«История „Аквариума“. Книга флейтиста»
Дюша Романов
Еще одна книга о легендарных временах, автор которой — увы! — уже давно не с нами — совсем не «история» в строгом смысле этого слова (например, в ней нет ни одного обязательного в этом жанре отчета о записи какого-нибудь альбома). Это скорее собрание лирических фрагментов, отрывочные воспоминания о первых пятнадцати годах жизни группы. Воспоминаний весьма пристрастных — намного меньше о БГ, чем обычно, намного больше — обо всех остальных. Окрашенность личными обидами становится особенно заметной к концу книги, когда дело доходит до обстоятельств распада золотого состава «Аквариума», — да и бог с ним. В конце-то концов, как указано в заглавии, это — «книга флейтиста», а не журналиста, — человека с дудочкой, по определению ранимого, впечатлительного и хрупкого. Зато вспоминать Дюша умел вкусно, красиво, насыщенно. И пусть мы все уже давным-давно знаем из десятков источников и про Тбилисский фестиваль, и про первые московские вылазки Гребенщикова сотоварищи — дело тут не в фактах, а в том, как они поданы. И пусть впечатления о первых заграничных поездках напоминают штампы перестроечной прессы — а разве, глядя правде в глаза, мы не так воспринимали тогда реальность? («Прожженными-то мы стали позже…») Для Романова «Аквариум» был скорее семьей, чем заводом по производству песен, поэтому и общая интонация вышла семейная — все больше о всяких забавных мелочах, нежели о тайнах творчества. Но почему-то кажется, что со временем ценность именно таких мемуаров возрастает, в то время как подробные описания «производственного процесса» интересуют все меньшее и меньшее количество специалистов.
Выбор Ильи Кормильцева. Главные русские книги 2006 года
«Духless»
Сергей Минаев
Усердная бомбардировка российской почвы всякими там бегбедерами после нескольких неудачных попыток наконец завершилась успехом — работники офисов (а также презирающие их гуманитарии) получили в руки текст, где ясно и талантливо показано, что яппитариат везде одинаков, невзирая на все особенности национальной охоты. Рабство и раболепие от звонка до звонка, консюмеристский угар и кокаиновый туман — после. В меру философии, в меру секса, драгса и техно — несмотря на всю вторичность, роман именно этим и безупречен, поскольку какой еще должна быть литература для вторичных людей? Ну и отдельного упоминания заслуживает сопровождавшая опус Минаева рекламная кампания: тот самый случай, когда package — это, как сами понимаете, и есть message.

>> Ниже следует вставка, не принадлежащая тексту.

(* ===== verification/GatewaySafety.v ===== *)
(** What the goroutines of an OpenClaw gateway client preserve, however they interleave:
    the accounts of the event queue, and the callers' claim to an answer. *)

From S2P Require Import Prelude Utf8 Core Config GatewayFrame Gateway GatewayRun.

(** * The accounts *)

(** The deliveries that a goroutine has taken and not yet released. *)
Definition recv_held (pc : recv_pc) : list eventDelivery := match pc with RecvFinish d _ => [d] | _ => [] end.
Definition held_of (t : thread) : list eventDelivery :=
  match t with Receiving pc | Connecting (ConnectRecv pc) => recv_held pc | _ => [] end.
Definition held (threads : list thread) : list eventDelivery := concat (map held_of threads).
Definition of_generation (g : nat) (ds : list eventDelivery) : list eventDelivery := filter (fun d => ed_generation d = g) ds.
Definition total (ds : list eventDelivery) : Z := foldr (fun d n => ed_bytes d + n) 0 ds.

(** [hs] are the deliveries that are held. *)
Record accounts (o : gatewayOptions) (s : Shared) (hs : list eventDelivery) : Prop := {
  ac_panic : sh_panicked s = false;
  ac_count : gc_eventCount (sh_client s) =
    Z.of_nat (length (queued (gc_generation (sh_client s)) s) + length (of_generation (gc_generation (sh_client s)) hs));
  ac_bytes : gc_eventBytes (sh_client s) =
    total (queued (gc_generation (sh_client s)) s) + total (of_generation (gc_generation (sh_client s)) hs);
  ac_bound : gc_eventCount (sh_client s) <= go_eventCap o /\ gc_eventBytes (sh_client s) <= go_eventByteMax o;
  ac_now : is_Some (sh_connections s !! gc_generation (sh_client s));
  ac_failed : failed_closed (gc_generation (sh_client s)) s = bool_decide (is_Some (gc_readerErr (sh_client s)));
  ac_known g : is_Some (sh_connections s !! g) -> (g <= gc_generation (sh_client s))%nat;
  ac_queued g : Forall (fun d => ed_generation d = g /\ 0 <= ed_bytes d) (queued g s);
  ac_held : Forall (fun d => (ed_generation d <= gc_generation (sh_client s))%nat /\ 0 <= ed_bytes d) hs;
  ac_fatal : gc_readerFatal (sh_client s) = true -> is_Some (gc_readerErr (sh_client s));
  ac_gone : is_Some (gc_readerErr (sh_client s)) -> gc_transport (sh_client s) = None;
  ac_pending : gc_transport (sh_client s) = None -> gc_pending (sh_client s) = ∅
}.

«Теплоход „Иосиф Бродский“»
Александр Проханов
Все последние пять лет от романа к роману апокалиптическая мощь прозы Проханова неуклонно нарастала: по сравнению с некоторыми страницами немолодого писателя фантазии бледных юношей, упражняющихся в самых чернушных жанрах музыки, выглядят порою как жалкая старческая немощь. Не подкачала и последняя книга: усадив всю российскую элиту, словно скорпионов в банку, на шикарный теплоход и отправив в плавание по традиционному маршруту из Москвы в Питер, Проханов сделал все возможное, чтобы насытить их существование оргиями, чревоугодием, смертоубийством, интригами и, призвав в помощники великую тень Иосифа Бродского, свести счеты — личные и общественные — с самодовольной гламурной публикой.
«День опричника»
Владимир Сорокин
Этой книги — простой и ясной, как ярмарочный лубок, — от изощренного, как считается, писателя мало кто ждал. Но, видно, довели Сорокина негодяи и разбудили в нем неукротимого и едкого сатирика. Портрет России, обустроенной в соответствии с мечтами отдельных наших, не в меру любящих православную старину, граждан, получился что надо. А изображенная в нем опричная Москва — к сожалению, не настолько уж далекой от Москвы современной: подправить пару-другую штрихов — и мы уже в сорокинском вымысле. В конце концов, один день из жизни работника правоохранительных органов в России всегда одинаков, как его ни зови — опричником или, скажем, следователем прокуратуры. А давить и не пущать у нас, очевидно, в крови.
«Ампир „В“»
Виктор Пелевин
Продержав публику несколько лет на диете из проходных романов и интернет-проектов, великий писатель Нижнего Мира разразился наконец шедевром, которого от него давно ждали. И не беда, что по градусу мировоззренческого пессимизма сия вампирская исповедь оставляет далеко за бортом все прежние (и так далеко не жизнерадостные) конструкции автора. Видать, такое безвременье на дворе, что гложущую душу тоску можно выразить лишь через метафору кровопийства, где человечество выступает в роли не более чем скота, выведенного для доения. Жутковатый мир, но, видимо, таким он стал не без нашего участия, а Пелевин, как и положено великому писателю, выполнил функцию зеркала — только не русской революции, а русского безвременья.